Many people never find an inspiration to write, but I found mine at the age of eighteen. It was my freshman year of college; I had to read 1408 for one of my literature classes. After reading it, I knew exactly what I wanted to do with my life. I`ve always loved English, both the reading and writing; however, I never quite knew what path English would take me. A school teacher never excited me; professor wasn`t it either, and a book just seemed like too much for me right now. The emotions a reader gains when he or she connects with a book, with any piece of literature, is utterly remarkable and simply irreplaceable. I learned bravery from Beowulf, fear from 1408, life principles from The Canterbury Tales, prejudice from To Kill a Mockingbird, women`s suffrage from Professions for Women, societal imprisonment from 1984 and unconditional love from Breaking Dawn.

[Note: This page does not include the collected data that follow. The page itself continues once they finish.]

(* ===== verification/SuperblockStore.v ===== *)
(** * Selecting and storing superblocks

    [SelectSuperblock] of [src/replication/superblock.go] and
    [src/replication/superblock_store.go]: choosing a superblock among its
    physical copies, opening and repairing the store, and persisting a
    successor one synced copy at a time; what selection returns, and what an
    open does with a zone whose copies are known. *)

From stdpp Require Import sorting.
From S2P Require Import Prelude Bytes Arith Checksum Header Config Ewah Storage Checkpoint Superblock.

(** ** Selection *)

Definition superblockOpenQuorum (copies : Z) : option Z :=
  if copies =? 4 then Some 2 else if copies =? 6 then Some 3
  else if copies =? 8 then Some 4 else None.

Definition superblockWriteCopies (copies : Z) : option Z :=
  if copies =? 4 then Some 3 else if copies =? 6 then Some 4
  else if copies =? 8 then Some 5 else None.

(** [bytes.Compare] *)
Fixpoint compareChecksum (left right : list byte) : Z :=
  match left, right with
  | [], [] => 0
  | [], _ => -1
  | _, [] => 1
  | l :: ls, r :: rs =>
      if byte.unsigned l <? byte.unsigned r then -1
      else if byte.unsigned r <? byte.unsigned l then 1 else compareChecksum ls rs
  end.

Definition durableStateRegressed (previous current : DurableReplicaState) : bool :=
  (CheckpointCheck.PrepareOp (DurableReplicaState.Checkpoint current)
     <? CheckpointCheck.PrepareOp (DurableReplicaState.Checkpoint previous))
  || (DurableReplicaState.CommitMax current <? DurableReplicaState.CommitMax previous)
  || (DurableReplicaState.LogView current <? DurableReplicaState.LogView previous)
  || (DurableReplicaState.View current <? DurableReplicaState.View previous).

Module Selection.
(** [superblockLogicalValue] *)
Record value := mkValue {
  candidate : SuperblockCandidate;
  count : Z;
}.

Abbreviation block v := (SuperblockCandidate.Superblock (candidate v)).
Abbreviation seq_of v := (Superblock.Sequence (block v)).
Abbreviation sum_of v := (Superblock.Checksum (block v)).

Definition betterSuperblock (left right : value) : bool :=
  if negb (seq_of left =? seq_of right) then seq_of right <? seq_of left else
  if negb (count left =? count right) then count right <? count left else
  compareChecksum (sum_of left) (sum_of right) <? 0.

(** The inner loop over [values[:valueCount]] for one candidate: [None] is the
    fork, otherwise the values with the candidate counted in. *)
Fixpoint tally_one (values : list value) (c : SuperblockCandidate) : option (list value) :=
  match values with
  | [] => Some [mkValue c 1]
  | value :: values =>
      if seq_of value =? SuperblockCandidate.sequence c then
        if negb (bool_decide
             (sum_of value = Superblock.Checksum (SuperblockCandidate.Superblock c)))
        then None
        else Some (mkValue (candidate value) (count value + 1) :: values)
      else values ← tally_one values c; Some (value :: values)
  end.

Fixpoint tally (values : list value) (candidates : list SuperblockCandidate)
    : option (list value) :=
  match candidates with
  | [] => Some values
  | c :: candidates => values ← tally_one values c; tally values candidates
  end.

(** One pass of the exchange sort: [values[left]] against every later entry,
    swapped with each smaller one. *)
Fixpoint exchange (left : value) (later : list value) : value * list value :=
  match later with
  | [] => (left, [])
  | other :: later =>
      if seq_of other <? seq_of left
      then let '(least, later) := exchange other later in (least, left :: later)
      else let '(least, later) := exchange left later in (least, other :: later)
  end.

Fixpoint sort (n : nat) (values : list value) : list value :=
  match n, values with
  | S n, value :: values =>
      let '(least, values) := exchange value values in least :: sort n values
  | _, _ => values
  end.

Definition follows (previous current : Superblock) : bool :=
  (Superblock.Sequence current =? u64 (Superblock.Sequence previous + 1))
  && bool_decide (Superblock.ParentChecksum current = Superblock.Checksum previous)
  && negb (durableStateRegressed (Superblock.State previous) (Superblock.State current)).

Fixpoint chained (values : list value) : bool :=
  match values with
  | previous :: (current :: _) as rest => follows (block previous) (block current) && chained rest
  | _ => true
  end.

Definition isInitial (s : Superblock) : bool :=
  (Superblock.Sequence s =? 1) && IsZero16 (Superblock.ParentChecksum s).

Definition required (openQuorum copies : Z) (s : Superblock) : Z :=
  if isInitial s then default 0 (superblockWriteCopies copies) else openQuorum.

(** The selection loop. *)
Fixpoint choose (openQuorum copies : Z) (values : list value) (selected : option value)
    : option value :=
  match values with
  | [] => selected
  | value :: values =>
      if count value <? required openQuorum copies (block value)
      then choose openQuorum copies values selected
      else choose openQuorum copies values
        (match selected with
         | Some best => if betterSuperblock value best then Some value else selected
         | None => Some value
         end)
  end.
End Selection.

Definition SelectSuperblock (candidates : list SuperblockCandidate) (copies : Z)
    : result durable_error SuperblockCandidate :=
  match superblockOpenQuorum copies with
  | None => Err ErrSuperblockQuorum
  | Some openQuorum =>
      if (zlen candidates =? 0) || (copies <? zlen candidates) then Err ErrSuperblockQuorum else
      match Selection.tally [] candidates with
      | None => Err ErrSuperblockFork
      | Some values =>
          let values := Selection.sort (length values) values in
          if negb (Selection.chained values) then Err ErrInvalidSuperblock else
          match Selection.choose openQuorum copies values None with
          | Some value => Ok (Selection.candidate value)
          | None =>
              if existsb (fun value => Selection.isInitial (Selection.block value)) values
              then Err ErrSuperblockInitializationIncomplete
              else Err ErrSuperblockQuorum
          end
      end
  end.

(** ** The store *)

(** The superblock zone as reads find it: a copy per physical index, [None]
    where the read fails. *)
Abbreviation zone := (list (option (list byte))).

Definition readCopy (z : zone) (index : nat) : option (list byte) := mjoin (z !! index).

(** The loop of [OpenSuperblockStore] over the physical copies. *)
Module Scan.
Record t := mk {
  candidates : list SuperblockCandidate;
  physical : list (option SuperblockCandidate);
  allZero : bool;
  successfulReads : Z;
  readFailed : bool;
  incompatibleCopies : Z;
}.
Lemma interrupted_repair_unopenable_witness :
  exists z store writes, OpenSuperblockStore true (sample_size 6) z (sample_sv 6) None = Ok (store, writes) /\
    forall r, OpenSuperblockStore true (sample_size 6) (apply_writes z (take 1 writes)) (sample_sv 6) None <> Ok r.
Proof.
  assert (6 = 4 \/ 6 = 6) as H6 by (right; reflexivity).
  destruct (sample_opened 6 H6) as (store & writes & _ & Hc & Hr).
  destruct (sample_persist 6 H6 5 (zeros 16) store _ Hr (or_introl eq_refl) Hc)
    as (Ht & _ & _ & _ & _ & store' & d' & Hp & Hc' & Hr').
  destruct (sample_persist 6 H6 6 _ store' _ Hr' (or_intror eq_refl) Hc')
    as (Ht' & _ & _ & _ & _ & store'' & d'' & Hp' & _).
  assert (superblock_sum (sample_b 6) <> superblock_sum (sample_c 6)) as Hne
    by (rewrite sum_b_eq, sum_c_eq; vm_compute; discriminate).
  exact (ex_intro _ (durable d'') (interrupted_repair_unopenable (sample_sv 6) (sample_size 6) store _
    (sample_b 6) store' d' (sample_c 6) store'' d'' eq_refl Hr Ht Hp Ht' Hp' eq_refl Hne)).
Defined.
(* ===== verification/BlockCheckpoints.v ===== *)
(** * Checkpoints of the block allocator

    [PrepareCheckpoint] of [src/replication/block_allocator.go]: the blocks it
    holds, what a candidate describes, and that a failed preparation leaves no
    trace. *)

From S2P Require Import Prelude Bytes Arith Config Ewah Storage Checkpoint BlockAllocator BlockStates BlockReserve.
Import BlockAllocator.

Section checkpoints.
Context {S : Type} `{Storage S, Resizable S}.
Implicit Types a : BlockAllocator S.

(** ** Blocks held for a checkpoint *)

(** [a] is [a0] with the blocks of [addresses] held and perhaps more blocks in
    all. *)
Record holds a0 a (addresses : list Z) : Prop := {
  ho_wf : alloc_wf a;
  ho_status : forall j, 0 <= j -> status a j =
    if bool_decide (j + 1 ∈ addresses) then BlockHeld (bool_decide (status a0 j = BlockReleased)) else status a0 j;
  ho_addresses : forall address, address ∈ addresses -> 1 <= address <= blockCount a /\ isAvailable (status a0 (address - 1));
  ho_nodup : NoDup addresses;
  ho_count : blockCount a0 <= blockCount a;
  ho_active : checkpointActive a = checkpointActive a0;
  ho_checkpoint : forall j, 0 <= j -> Test (checkpoint a) j = Test (checkpoint a0) j;
}.

Lemma holds_none a : alloc_wf a -> holds a a [].
Proof. intros Hw. split; try done; [by intros ? ?%not_elem_of_nil|constructor]. Qed.

Lemma block_count_bound a : alloc_wf a -> 0 <= blockCount a <= 2 ^ 63.
Proof. intros Hw. pose proof (aw_count _ Hw). pose proof (aw_maximum _ Hw). lia. Qed.

Lemma holds_u64 a0 a addresses address : holds a0 a addresses -> address ∈ addresses -> is_u64 address.
Proof.
  intros Hh Ha. destruct (ho_addresses _ _ _ Hh _ Ha). pose proof (block_count_bound a (ho_wf _ _ _ Hh)).
  change (2 ^ 63) with 9223372036854775808 in *. width_lia.
Qed.

Lemma holds_reserve a0 a addresses :
  holds a0 a addresses ->
  match Reserve a with
  | (a', Ok address) => holds a0 a' (addresses ++ [address])
  | (a', Err _) => holds a0 a' addresses
  end.
Proof.
  intros Hh. pose proof (Reserve_spec a (ho_wf _ _ _ Hh)) as Hr. destruct (Reserve a) as [a' [addr|err]].
  2:{ destruct Hr as (Hw & (Hs & Ec & _ & Ea & Hcp) & _). split; try done.
      - intros j Hj. rewrite Hs by done. by apply (ho_status _ _ _ Hh).
      - rewrite Ec. apply (ho_addresses _ _ _ Hh).
      - apply (ho_nodup _ _ _ Hh).
      - rewrite Ec. apply (ho_count _ _ _ Hh).
      - rewrite Ea. apply (ho_active _ _ _ Hh).
      - intros j Hj. rewrite Hcp by done. by apply (ho_checkpoint _ _ _ Hh). }
  destruct Hr as (Hw & i & -> & Hb). destruct Hb as [Hav Hheld Hoth _ Hext [Ea Hcp]].
  assert (0 <= i) as Hi by (pose proof (block_count_bound a (ho_wf _ _ _ Hh)); destruct Hext; lia).
  assert (i + 1 ∉ addresses) as Hnew.
  { intros Hin. rewrite (ho_status _ _ _ Hh i Hi), bool_decide_true in Hav by done. by destruct Hav. }
  assert (status a i = status a0 i) as Es by (rewrite (ho_status _ _ _ Hh i Hi); by rewrite bool_decide_false).
  split; [done| | | | |rewrite Ea; apply (ho_active _ _ _ Hh)|].
  - intros j Hj. destruct (decide (j = i)) as [->|Hne].
    + rewrite bool_decide_true by set_solver. by rewrite Hheld, Es.
    + rewrite Hoth, (ho_status _ _ _ Hh j Hj) by done.
      rewrite (bool_decide_ext (j + 1 ∈ addresses ++ [i + 1]) (j + 1 ∈ addresses)); [done|].
      rewrite elem_of_app, list_elem_of_singleton. naive_solver lia.
  - intros addr Haddr. rewrite elem_of_app, list_elem_of_singleton in Haddr. destruct Haddr as [Haddr| ->].
    + destruct (ho_addresses _ _ _ Hh _ Haddr). split; [destruct Hext; lia|done].
    + replace (i + 1 - 1) with i by lia. rewrite <- Es. split; [destruct Hext; lia|done].
  - apply NoDup_app. split_and!; [apply (ho_nodup _ _ _ Hh)| |apply NoDup_singleton]. intros x Hx. by rewrite list_elem_of_singleton; intros ->.
  - pose proof (ho_count _ _ _ Hh). destruct Hext; lia.
  - intros j Hj. rewrite Hcp by done. by apply (ho_checkpoint _ _ _ Hh).
Qed.
(** ** The end of a checkpoint *)

Lemma release_blocks n a :
  alloc_wf a -> (n <= Z.to_nat (blockCount a))%nat ->
  let a' := fold_left releaseBlock (seqZ 0 (Z.of_nat n)) a in
  a' = with_sets a (acquired a) (released a') (reserved a) (pending a') (reservedReleased a) /\
  wf_set (released a') /\ Len (released a') = Len (acquired a) /\ wf_set (pending a') /\ Len (pending a') = Len (acquired a) /\
  forall j, 0 <= j ->
    Test (released a') j = Test (released a) j || ((j <? Z.of_nat n) && Test (checkpoint a) j) /\
    Test (pending a') j = Test (pending a) j && negb ((j <? Z.of_nat n) && Test (checkpoint a) j).
Proof.
  intros Hw. induction n as [|n IH]; intros Hn.
  { change (Z.of_nat 0) with 0. change (seqZ 0 0) with (@nil Z). cbn [fold_left].
    destruct (wf_set_of a (released a) Hw ltac:(in_sets)), (wf_set_of a (pending a) Hw ltac:(in_sets)).
    split_and!; try done; [by destruct a|]. intros j Hj. rewrite (proj2 (Z.ltb_ge j 0)) by done. cbn.
    by rewrite orb_false_r, andb_true_r. }
  rewrite Nat2Z.inj_succ, <- Z.add_1_r, seqZ_app, fold_left_app by lia. rewrite Z.add_0_l.
  specialize (IH ltac:(lia)). set (b := fold_left releaseBlock (seqZ 0 (Z.of_nat n)) a) in *.
  assert (seqZ (Z.of_nat n) 1 = [Z.of_nat n]) as -> by (unfold seqZ; cbn; f_equal; lia). cbn [fold_left]. cbn zeta in IH.
  destruct IH as (Eb & Hr & Lr & Hp & Lp & Hbits). pose proof (aw_count _ Hw).
  assert (checkpoint b = checkpoint a) as Ecp by by rewrite Eb.
  unfold releaseBlock. rewrite Ecp. destruct (Test (checkpoint a) (Z.of_nat n)) eqn:Et; cbn [negb].
  - cbn [released pending with_sets]. split_and!.
    + rewrite Eb. done.
    + apply wf_setBit; [done|lia].
    + by rewrite Len_setBit.
    + apply wf_clearBit; [done|lia].
    + by rewrite Len_clearBit.
    + intros j Hj. rewrite Test_setBit, Test_clearBit by (done || lia). destruct (Hbits j Hj) as [-> ->].
      destruct (Z.eqb_spec j (Z.of_nat n)) as [->|Hne].
      * rewrite (proj2 (Z.ltb_lt (Z.of_nat n) (Z.of_nat n + 1))), Et by lia. cbn.
        by rewrite orb_true_r, andb_false_r.
      * assert ((j <? Z.of_nat n + 1) = (j <? Z.of_nat n)) as -> by (destruct (Z.ltb_spec j (Z.of_nat n + 1)), (Z.ltb_spec j (Z.of_nat n)); lia || done).
        done.
  - split_and!; try done. intros j Hj. destruct (Hbits j Hj) as [-> ->].
    destruct (Z.eqb_spec j (Z.of_nat n)) as [->|Hne]; [by rewrite Et, !andb_false_r|].
    by assert ((j <? Z.of_nat n + 1) = (j <? Z.of_nat n)) as -> by (destruct (Z.ltb_spec j (Z.of_nat n + 1)), (Z.ltb_spec j (Z.of_nat n)); lia || done).
Qed.

(** Sets that describe the blocks coherently, the snapshot cleared. *)
Lemma end_wf a rel pen :
  alloc_wf a -> wf_set rel -> Len rel = Len (acquired a) -> wf_set pen -> Len pen = Len (acquired a) ->
  (forall j, 0 <= j -> exists b : bool, implb b (Test (checkpoint a) j) = true /\
     Test rel j = Test (released a) j || b /\ Test pen j = Test (pending a) j && negb b) ->
  let a' := endCheckpoint (with_sets a (acquired a) rel (reserved a) pen (reservedReleased a)) in
  alloc_wf a' /\ checkpointActive a' = false /\
  forall j, 0 <= j -> status a' j = if Test rel j && negb (Test (released a) j) then BlockReleased else status a j.
Proof.
  intros Hw Hr Lr Hp Lp Hb a'. pose proof (aw_sets _ Hw) as Hs. unfold sets in Hs. rewrite !Forall_cons in Hs.
  destruct Hs as ([? ?] & _ & [? ?] & _ & [? ?] & [Hc Lc] & [Hca Lca] & [Hcr Lcr] & _).
  destruct (clearWords_spec _ Hc) as (? & ? & Tc), (clearWords_spec _ Hca) as (? & ? & _), (clearWords_spec _ Hcr) as (? & ? & _).
  split_and!; [|done|].
  - split; cbn; [|apply Hw|apply Hw|].
    + unfold sets. cbn. rewrite !Forall_cons, Forall_nil. split_and!; done || congruence.
    + intros i Hi. pose proof (aw_bits _ Hw i Hi) as Hco. destruct (Hb i Hi) as (b & Hcp & Er & Ep).
      unfold coherent in *. cbn. rewrite Tc, Er, Ep by done. revert Hco Hcp. clear.
      destruct (blockCount a <=? i), (checkpointActive a), b;
        repeat match goal with |- context [Test ?s i] => destruct (Test s i) end; cbn; done.
  - intros i Hi. pose proof (aw_bits _ Hw i Hi) as Hco. destruct (Hb i Hi) as (b & Hcp & Er & Ep).
    unfold coherent, status in *. cbn. rewrite Er, Ep. revert Hco Hcp. clear.
    destruct b; repeat match goal with |- context [Test ?s i] => destruct (Test s i) end; cbn; done.
Qed.

Lemma durable_spec a candidate reachable a' :
  alloc_wf a -> CheckpointDurable a candidate reachable = (a', Ok tt) ->
  let count := BlockCheckpointCandidate.blockCount candidate in
  alloc_wf a' /\ checkpointActive a = true /\ checkpointActive a' = false /\ count <= blockCount a /\
  blockCount a' = blockCount a /\
  (exists r, reachable = Some r /\ count <= Len r /\ forall j, 0 <= j < count -> Test (checkpoint a) j = true -> Test r j = false) /\
  (forall address, address ∈ BlockCheckpointCandidate.addresses candidate -> publishedAt a address = true) /\
  forall j, 0 <= j -> status a' j = if (j <? count) && Test (checkpoint a) j then BlockReleased else status a j.
Proof.
  intros Hw E count. unfold CheckpointDurable in E. fold count in E.
  destruct (_ || _ || _) eqn:Eg in E; [done|]. split_bool.
  destruct reachable as [r|]; [|done]. destruct (Z.ltb_spec (Len r) count); [done|].
  destruct (forallb _ _) eqn:Ef in E; cbn [negb] in E; [|done].
  destruct (existsb _ _) eqn:Ex in E; [done|]. injection E as <-.
  assert (forall j, 0 <= j < count -> Test (checkpoint a) j = true -> Test r j = false) as Hreach.
  { intros j Hj Hc. destruct (Test r j) eqn:Er; [|done]. exfalso. apply not_true_iff_false in Ex. apply Ex.
    apply existsb_exists. exists j. split; [apply list_elem_of_In, elem_of_seqZ; lia|]. by rewrite Hc, Er. }
  assert (forall address, address ∈ BlockCheckpointCandidate.addresses candidate -> publishedAt a address = true) as Hpub.
  { intros x Hx. rewrite forallb_forall in Ef. by apply Ef, list_elem_of_In. }
  destruct (release_blocks (Z.to_nat count) a Hw ltac:(lia)) as (Ea & Hr & Lr & Hp & Lp & Hb).
  assert (seqZ 0 (Z.of_nat (Z.to_nat count)) = seqZ 0 count) as Eseq.
  { destruct (decide (0 <= count)); [by rewrite Z2Nat.id|]. rewrite !seqZ_nil; lia || done. }
  rewrite Eseq in *. set (b := fold_left releaseBlock (seqZ 0 count) a) in *. rewrite Ea.
  assert (forall j, 0 <= j -> (j <? Z.of_nat (Z.to_nat count)) = (j <? count)) as El.
  { intros j Hj. destruct (Z.ltb_spec j count), (Z.ltb_spec j (Z.of_nat (Z.to_nat count))); lia || done. }
  destruct (end_wf a (released b) (pending b) Hw Hr Lr Hp Lp) as (Hw' & Hact & Hst).
  { intros j Hj. destruct (Hb j Hj) as [-> ->]. rewrite El by done. exists ((j <? count) && Test (checkpoint a) j).
    split; [|done]. by destruct (j <? count), (Test (checkpoint a) j). }
  split_and!; try done; [by exists r|]. intros j Hj. rewrite Hst by done. destruct (Hb j Hj) as [-> _]. rewrite El by done.
  pose proof (aw_bits _ Hw j Hj) as Hc. destruct (status_bits a j Hw Hj) as (_ & _ & _ & _). unfold coherent in Hc. revert Hc. clear.
  destruct (j <? count); repeat match goal with |- context [Test ?s j] => destruct (Test s j) end; cbn; done.
Qed.

Definition inUse (st : block_state) : Prop := st = BlockLive \/ st = BlockPending.

(** What every operation but the end of a checkpoint guarantees: blocks in use
    stay in use, and the snapshot stays. *)
Definition keeps a a' : Prop :=
  alloc_wf a' /\ (forall j, 0 <= j -> inUse (status a j) -> inUse (status a' j)) /\
  checkpointActive a' = checkpointActive a /\ (forall j, 0 <= j -> Test (checkpoint a') j = Test (checkpoint a) j) /\
  blockCount a <= blockCount a' /\ checkpointGeneration a' = checkpointGeneration a.

Lemma keeps_trans a b c : keeps a b -> keeps b c -> keeps a c.
Proof.
  intros (_ & HU1 & HA1 & HC1 & ? & ?) (HW & HU2 & HA2 & HC2 & ? & ?). split_and!; [done|auto|congruence| |lia|congruence].
  intros j Hj. by rewrite HC2, HC1.
Qed.

Lemma moves_keeps a address out from :
  alloc_wf a -> alloc_wf out.1 -> moves a address out from -> checkpointGeneration out.1 = checkpointGeneration a ->
  (forall st to, from st = Some to -> inUse st -> inUse to) -> keeps a out.1.
Proof.
  intros Hw Hw' Hm Hg Hf. unfold moves in Hm. destruct (if _ : bool then _ else _) as [to|] eqn:Et.
  2:{ rewrite Hm. by split_and!. }
  destruct Hm as (_ & Hi & Hoth & Ec & Ea & Ecp). destruct (_ && _) eqn:Er in Et; [|done].
  split_and!; [done| |done|by rewrite Ecp|by rewrite Ec|done].
  intros j Hj Hu. destruct (decide (j = address - 1)) as [->|Hne]; [|by rewrite Hoth].
  rewrite Hi. by eapply Hf.
Qed.

Lemma Publish_keeps a address : alloc_wf a -> is_u64 address -> keeps a (Publish a address).1.
Proof.
  intros Hw Ha. destruct (Publish_moves a address Hw Ha) as [Hm Hw']. apply (moves_keeps _ _ _ _ Hw Hw' Hm).
  - unfold Publish. by repeat case_match.
  - intros [] ? [= <-] []; done.
Qed.

Lemma Forfeit_keeps a address : alloc_wf a -> is_u64 address -> keeps a (Forfeit a address).1.
Proof.
  intros Hw Ha. destruct (Forfeit_moves a address Hw Ha) as [Hm Hw']. apply (moves_keeps _ _ _ _ Hw Hw' Hm).
  - unfold Forfeit. by repeat case_match.
  - intros [] ? [= <-] []; done.
Qed.

Lemma Release_keeps a address : alloc_wf a -> is_u64 address -> keeps a (Release a address).1.
Proof.
  intros Hw Ha. destruct (Release_moves a address Hw Ha) as [Hm Hw']. apply (moves_keeps _ _ _ _ Hw Hw' Hm).
  - unfold Release. by repeat case_match.
  - intros [] ? [= <-] ?; by right.
Qed.

Lemma cancelRelease_keeps a address :
  alloc_wf a -> checkpointActive a = false -> is_u64 address -> keeps a (cancelRelease a address).1.
Proof.
  intros Hw Hact Ha. destruct (cancelRelease_moves a address Hw Hact Ha) as [Hm Hw']. apply (moves_keeps _ _ _ _ Hw Hw' Hm).
  - unfold cancelRelease. by repeat case_match.
  - intros [] ? [= <-] ?; by left.
Qed.

Lemma ensure_generation a required a' :
  ensureCapacity a required = Ok a' -> checkpointGeneration a' = checkpointGeneration a.
Proof.
  unfold ensureCapacity. intros E. destruct (_ <=? _); [by injection E as <-|].
  repeat (apply result_bind_Ok in E as (? & _ & E)). by injection E as <-.
Qed.

Lemma Reserve_keeps a : alloc_wf a -> keeps a (Reserve a).1.
Proof.
  intros Hw. assert (checkpointGeneration (Reserve a).1 = checkpointGeneration a) as Hg.
  { unfold Reserve. repeat (case_match; try done); match goal with E : ensureCapacity _ _ = Ok _ |- _ =>
      cbn; by apply ensure_generation in E end. }
  pose proof (Reserve_spec a Hw) as Hr. destruct (Reserve a) as [a' [addr|err]]; destruct Hr as [Hw' Hr]; cbn [fst] in *.
  - destruct Hr as (i & _ & Hb). split_and!; [done| |by apply Hb|by apply Hb|destruct (rb_extent _ _ _ Hb) as [(_ & -> & _)|(_ & -> & _)]; lia|done].
    intros j Hj Hu. destruct (decide (j = i)) as [->|]; [|by rewrite (rb_others _ _ _ Hb)].
    destruct (rb_available _ _ _ Hb) as [E|E]; rewrite E in Hu; by destruct Hu.
  - destruct Hr as [(Hst & Ec & _ & Ea & Hcp) _]. split_and!; try done; [|by rewrite Ec].
    intros j Hj. by rewrite Hst.
Qed.

(** [AbortCheckpoint] returns the blocks it held and gives up those already
    published; given distinct addresses in range it cannot fail. *)
Definition abandoned (st : block_state) : block_state :=
  match st with BlockHeld wasReleased => if wasReleased then BlockReleased else BlockFree | BlockLive => BlockPending | _ => st end.

Lemma abort_spec addresses a :
  alloc_wf a -> NoDup addresses -> Forall (fun x => is_u64 x /\ 1 <= x <= blockCount a) addresses ->
  let '(a', r) := abort_loop a addresses in
  r = Ok tt /\ keeps a a' /\
  forall j, 0 <= j -> status a' j = if bool_decide (j + 1 ∈ addresses) then abandoned (status a j) else status a j.
Proof.
  revert a. induction addresses as [|x l IH]; intros a Hw Hd Hr; cbn [abort_loop].
  { split_and!; try done; by rewrite ?bool_decide_false by apply not_elem_of_nil. }
  apply NoDup_cons in Hd as [Hx Hd]. apply Forall_cons in Hr as [[Hu Hx'] Hl].
  rewrite (proj2 (index_spec a x (x - 1) Hu)) by lia.
  assert (forall a1, alloc_wf a1 -> keeps a a1 -> status a1 (x - 1) = abandoned (status a (x - 1)) ->
    (forall j, 0 <= j -> j <> x - 1 -> status a1 j = status a j) ->
    let '(a', r) := abort_loop a1 l in
    r = Ok tt /\ keeps a a' /\
    forall j, 0 <= j -> status a' j = if bool_decide (j + 1 ∈ x :: l) then abandoned (status a j) else status a j) as Hstep.
  { intros a1 Hw1 Hk Hi Hoth. specialize (IH a1 Hw1 Hd). destruct (abort_loop a1 l) as [a' r].
    destruct IH as (-> & Hk' & Hs); [eapply Forall_impl; [exact Hl|]; intros y [? ?]; split; [done|]; destruct_and! Hk; lia|].
    split_and!; [done|by eapply keeps_trans|]. intros j Hj. rewrite Hs by done.
    destruct (decide (j = x - 1)) as [->|Hne].
    - rewrite Z.sub_add, bool_decide_false, bool_decide_true by set_solver. done.
    - rewrite Hoth by done. rewrite (bool_decide_ext (j + 1 ∈ x :: l) (j + 1 ∈ l)); [done|].
      rewrite elem_of_cons. split; [|by right]. intros [|]; [lia|done]. }
  destruct (status_bits a (x - 1) Hw ltac:(lia)) as (-> & -> & -> & ->).
  destruct (Forfeit_moves a x Hw Hu) as [Hf Hwf]. destruct (Release_moves a x Hw Hu) as [Hm Hwm]. unfold moves in *.
  rewrite (proj2 (Z.leb_le 0 (x - 1))), (proj2 (Z.ltb_lt (x - 1) (blockCount a))) in * by lia. cbn [andb] in *.
  pose proof (Forfeit_keeps a x Hw Hu) as Kf. pose proof (Release_keeps a x Hw Hu) as Kr.
  destruct (status a (x - 1)) as [|w| | |] eqn:Est; cbn in *.
  2:{ destruct (Forfeit a x) as [a1 r]. cbn in *. destruct Hf as (-> & ? & ? & _). by apply Hstep. }
  2:{ destruct (Release a x) as [a1 r]. cbn in *. destruct Hm as (-> & ? & ? & _). by apply Hstep. }
  all: by apply Hstep.
Qed.

Lemma end_keeps a : alloc_wf a ->
  alloc_wf (endCheckpoint a) /\ checkpointActive (endCheckpoint a) = false /\
  forall j, 0 <= j -> status (endCheckpoint a) j = status a j.
Proof.
  intros Hw. destruct (wf_set_of a (released a) Hw ltac:(in_sets)), (wf_set_of a (pending a) Hw ltac:(in_sets)).
  destruct (end_wf a (released a) (pending a) Hw) as (Hw' & Ha & _); try done.
  intros j Hj. exists false. by rewrite orb_false_r, andb_true_r.
Qed.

I want readers to unravel life lessons that are in between the pages of each poem and prose through the feelings that they evoke. How one can experience fear when reading a certain novel but grasps insight of hope through a poem. Literature has impacted and influenced many social movements, such as civil rights and women`s suffrage, and I desire to implement those same intangible ideas and inspirations to form aspirations of promise through my writing. Is there any better way to influence the world than to possess the freedom of speech? Yes, when your truths become self-evident by using literature as your vessel, you become even more compelling and dominant. When the world can read a single instrument that allows them to apprehend your values in life ultimately making you a substantial influence, what better inspiration do you need?